In totting up the numbers for my "No Buy April" I noticed that on one occasion I had spent £13.73 on a single food shop when my parents came to visit and I cooked a casserole.  This is a lot more than I would consider spending on myself for one day's eats, and the discrepancy isn't only because I was cooking for three people instead of just one.  It's also to do with the way we all think about meals.  Really, it is, bear with me.  This is another of the many apparently boring things that intrigues me; another of the hidden assumptions of normal life that just get stranger the closer you look at them.  Nothing real is truly boring, you see.

On days when I have to go into the office to work in order to make myself some money to spend on things like not becoming homeless and/or starving to death (which I object to greatly, which is the whole point of this blog, but don't worry about that just now) I usually take myself a packed lunch (something that is now essential, it occurs to me, if I'm to be properly 'zero waste' - the only source of food near my workplace is a supermarket, nothing for sale comes without packaging).  There's always someone, isn't there, when you're eating something you've just microwaved who asks, that smells nice, what is it?  (Subtext: can I try some?  Sub-answer: no).  Of course it's just small talk, means nothing at all, and will immediately be forgotten the moment the comfortable silence descends again but I find myself uneasily answering the question, because what I'm eating doesn't usually have a name.  I've not followed a recipe.  Probably 90% of the time I'll be eating some combination of lentils, beans, onions, cabbage, leeks and potatoes.  For any extra flavour, perhaps a little salt, a little garlic.  But it's never a meal.  
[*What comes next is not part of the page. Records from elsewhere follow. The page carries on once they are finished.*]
Definition tlv_case_of (id : mng_vals_e) : tlv_case :=
  match id with
  | NULL_PTP_MANAGEMENT => CaseNA
  | CLOCK_DESCRIPTION => CaseUF CLOCK_DESCRIPTION_t _
  | USER_DESCRIPTION => CaseUF USER_DESCRIPTION_t _
  | SAVE_IN_NON_VOLATILE_STORAGE => CaseNA
  | RESET_NON_VOLATILE_STORAGE => CaseNA
  | INITIALIZE => CaseUF INITIALIZE_t _
  | FAULT_LOG => CaseUF FAULT_LOG_t _
  | FAULT_LOG_RESET => CaseNA
  | DEFAULT_DATA_SET => CaseUF DEFAULT_DATA_SET_t _
  | CURRENT_DATA_SET => CaseUF CURRENT_DATA_SET_t _
  | PARENT_DATA_SET => CaseUF PARENT_DATA_SET_t _
  | TIME_PROPERTIES_DATA_SET => CaseUF TIME_PROPERTIES_DATA_SET_t _
  | PORT_DATA_SET => CaseUF PORT_DATA_SET_t _
  | PRIORITY1 => CaseUF PRIORITY1_t _
  | PRIORITY2 => CaseUF PRIORITY2_t _
  | DOMAIN => CaseUF DOMAIN_t _
  | SLAVE_ONLY => CaseUF SLAVE_ONLY_t _
  | LOG_ANNOUNCE_INTERVAL => CaseUF LOG_ANNOUNCE_INTERVAL_t _
  | ANNOUNCE_RECEIPT_TIMEOUT => CaseUF ANNOUNCE_RECEIPT_TIMEOUT_t _
  | LOG_SYNC_INTERVAL => CaseUF LOG_SYNC_INTERVAL_t _
  | VERSION_NUMBER => CaseUF VERSION_NUMBER_t _
  | ENABLE_PORT => CaseNA
  | DISABLE_PORT => CaseNA
  | TIME => CaseUF TIME_t _
  | CLOCK_ACCURACY => CaseUF CLOCK_ACCURACY_t _
  | UTC_PROPERTIES => CaseUF UTC_PROPERTIES_t _
  | TRACEABILITY_PROPERTIES => CaseUF TRACEABILITY_PROPERTIES_t _
  | TIMESCALE_PROPERTIES => CaseUF TIMESCALE_PROPERTIES_t _
  | UNICAST_NEGOTIATION_ENABLE => CaseUF UNICAST_NEGOTIATION_ENABLE_t _
  | PATH_TRACE_LIST => CaseUF PATH_TRACE_LIST_t _
  | PATH_TRACE_ENABLE => CaseUF PATH_TRACE_ENABLE_t _
  | GRANDMASTER_CLUSTER_TABLE => CaseUF GRANDMASTER_CLUSTER_TABLE_t _
  | UNICAST_MASTER_TABLE => CaseUF UNICAST_MASTER_TABLE_t _
  | UNICAST_MASTER_MAX_TABLE_SIZE => CaseUF UNICAST_MASTER_MAX_TABLE_SIZE_t _
  | ACCEPTABLE_MASTER_TABLE => CaseUF ACCEPTABLE_MASTER_TABLE_t _
  | ACCEPTABLE_MASTER_TABLE_ENABLED => CaseUF ACCEPTABLE_MASTER_TABLE_ENABLED_t _
  | ACCEPTABLE_MASTER_MAX_TABLE_SIZE => CaseUF ACCEPTABLE_MASTER_MAX_TABLE_SIZE_t _
  | ALTERNATE_MASTER => CaseUF ALTERNATE_MASTER_t _
  | ALTERNATE_TIME_OFFSET_ENABLE => CaseUF ALTERNATE_TIME_OFFSET_ENABLE_t _
  | ALTERNATE_TIME_OFFSET_NAME => CaseUF ALTERNATE_TIME_OFFSET_NAME_t _
  | ALTERNATE_TIME_OFFSET_MAX_KEY => CaseUF ALTERNATE_TIME_OFFSET_MAX_KEY_t _
  | ALTERNATE_TIME_OFFSET_PROPERTIES => CaseUF ALTERNATE_TIME_OFFSET_PROPERTIES_t _
  | TRANSPARENT_CLOCK_PORT_DATA_SET => CaseUF TRANSPARENT_CLOCK_PORT_DATA_SET_t _
  | LOG_MIN_PDELAY_REQ_INTERVAL => CaseUF LOG_MIN_PDELAY_REQ_INTERVAL_t _
  | TRANSPARENT_CLOCK_DEFAULT_DATA_SET => CaseUF TRANSPARENT_CLOCK_DEFAULT_DATA_SET_t _
  | PRIMARY_DOMAIN => CaseUF PRIMARY_DOMAIN_t _
  | DELAY_MECHANISM => CaseUF DELAY_MECHANISM_t _
  | EXTERNAL_PORT_CONFIGURATION_ENABLED => CaseUF EXTERNAL_PORT_CONFIGURATION_ENABLED_t _
  | MASTER_ONLY => CaseUF MASTER_ONLY_t _
  | HOLDOVER_UPGRADE_ENABLE => CaseUF HOLDOVER_UPGRADE_ENABLE_t _
  | EXT_PORT_CONFIG_PORT_DATA_SET => CaseUF EXT_PORT_CONFIG_PORT_DATA_SET_t _
  | TIME_STATUS_NP => CaseUF TIME_STATUS_NP_t _
  | GRANDMASTER_SETTINGS_NP => CaseUF GRANDMASTER_SETTINGS_NP_t _
  | PORT_DATA_SET_NP => CaseUF PORT_DATA_SET_NP_t _
  | SUBSCRIBE_EVENTS_NP => CaseUF SUBSCRIBE_EVENTS_NP_t _
  | PORT_PROPERTIES_NP => CaseUF PORT_PROPERTIES_NP_t _
  | PORT_STATS_NP => CaseUF PORT_STATS_NP_t _
  | SYNCHRONIZATION_UNCERTAIN_NP => CaseUF SYNCHRONIZATION_UNCERTAIN_NP_t _
  | PORT_SERVICE_STATS_NP => CaseUF PORT_SERVICE_STATS_NP_t _
  | UNICAST_MASTER_TABLE_NP => CaseUF UNICAST_MASTER_TABLE_NP_t _
  | PORT_HWCLOCK_NP => CaseUF PORT_HWCLOCK_NP_t _
  | POWER_PROFILE_SETTINGS_NP => CaseUF POWER_PROFILE_SETTINGS_NP_t _
  | CMLDS_INFO_NP => CaseUF CMLDS_INFO_NP_t _
  | PORT_CORRECTIONS_NP => CaseUF PORT_CORRECTIONS_NP_t _
  | EXTERNAL_GRANDMASTER_PROPERTIES_NP => CaseUF EXTERNAL_GRANDMASTER_PROPERTIES_NP_t _
  | LAST_MNG_ID | SMPTE_MNG_ID => CaseNone
  end.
That smells nice, what is it?  
Um...lentils, beans and cabbage.
(Conversation ends).

It doesn't have a name.  It's like beans on toast in that respect.  It is what its name is.  And here's the thing: I feel embarrassed saying this.  If I'd given a name to what I was eating (perhaps I could pull of a 'lentil stew', but is it really stew?  Nothing has been stewed.  What is the minimum number of ingredients in a stew?  Three feels insufficient, and salt isn't really an ingredient) I might have elicited an "Oooo" response, something with emotion attached to it, rather than the flat and conversation-stopping, "oh".  Of course, the "Oooo" wouldn't really have meant anything sincere.  It would just have been a courtesy, an implied, "wow you can cook, oh my goodness I'm so terrible look at me just heating up a ready meal" even though they probably wouldn't have been actually, genuinely impressed, even if I'd said I was eating broiled lobster tails with garlic and chilli butter and a beluga caviar followed by a mandarin souffle with white chocolate sauce (which is what my boss eats actually, for lunch, every day).  There's only a slim chance they would even have been really listening.  Really listening is not good small talk etiquette.

Here's the rub.  Feeling any embarrassment about stating a simple, unadulterated fact is insane.  But I don't think it's that unusual.  It isn't hard to think of other examples where someone might ask you what you're doing (reading, listening to, watching, thinking about) and the truthful answer is something mundane or popular or - heaven forbid - normal but you decorate it somehow, driven by an urge to appear more interesting, quirky or attractive than you actually are.  I think this is an almost universal experience.  It is, nevertheless, as I said, insane.

It's insane because we do this sort of thing even when there's nobody actually there to impress.  Partly we're trying to impress ourselves, and there's nothing necessarily wrong with that, but I think this demonstrates one of the most subtle and sinister ways the worst aspects of our culture permeates our lives.  Why is sharing pictures of what we're about to eat on social media such a popular a thing we do?  Why this obsession with appearing remarkable, exceptional, special, interesting, exciting to others?  In constantly appearing to others, we are constantly appearing to ourselves.  And in constantly appearing, we run the risk of never actually being.  Appearances can be deceptive, as they say - but they can be descriptive, too.

So what happens is only what we allow to happen.  We become parodies of ourselves.  We fetishise everything, even the means by which those things are fetishised, and the means by which the things we fetishise are fetishised, and so on; an infinite regress of insecurity.  We can't even eat food without participating in our deconstruction.  When my parents came to visit, and I spent more on one meal than I would spend for myself in nearly a week, I was driven by the urge, as much to be hospitable (which is good) as I was by the need to be presentable (which is ungood).  Would lentils, cabbage and beans have been such an unacceptable thing to serve?  Who am I trying to impress?  These are questions to ask yourself next time you find yourself following a recipe with more than four ingredients.  Why are you embarrassed by simplicity?

I'm probably overthinking this.  But if I am, that would only prove my point.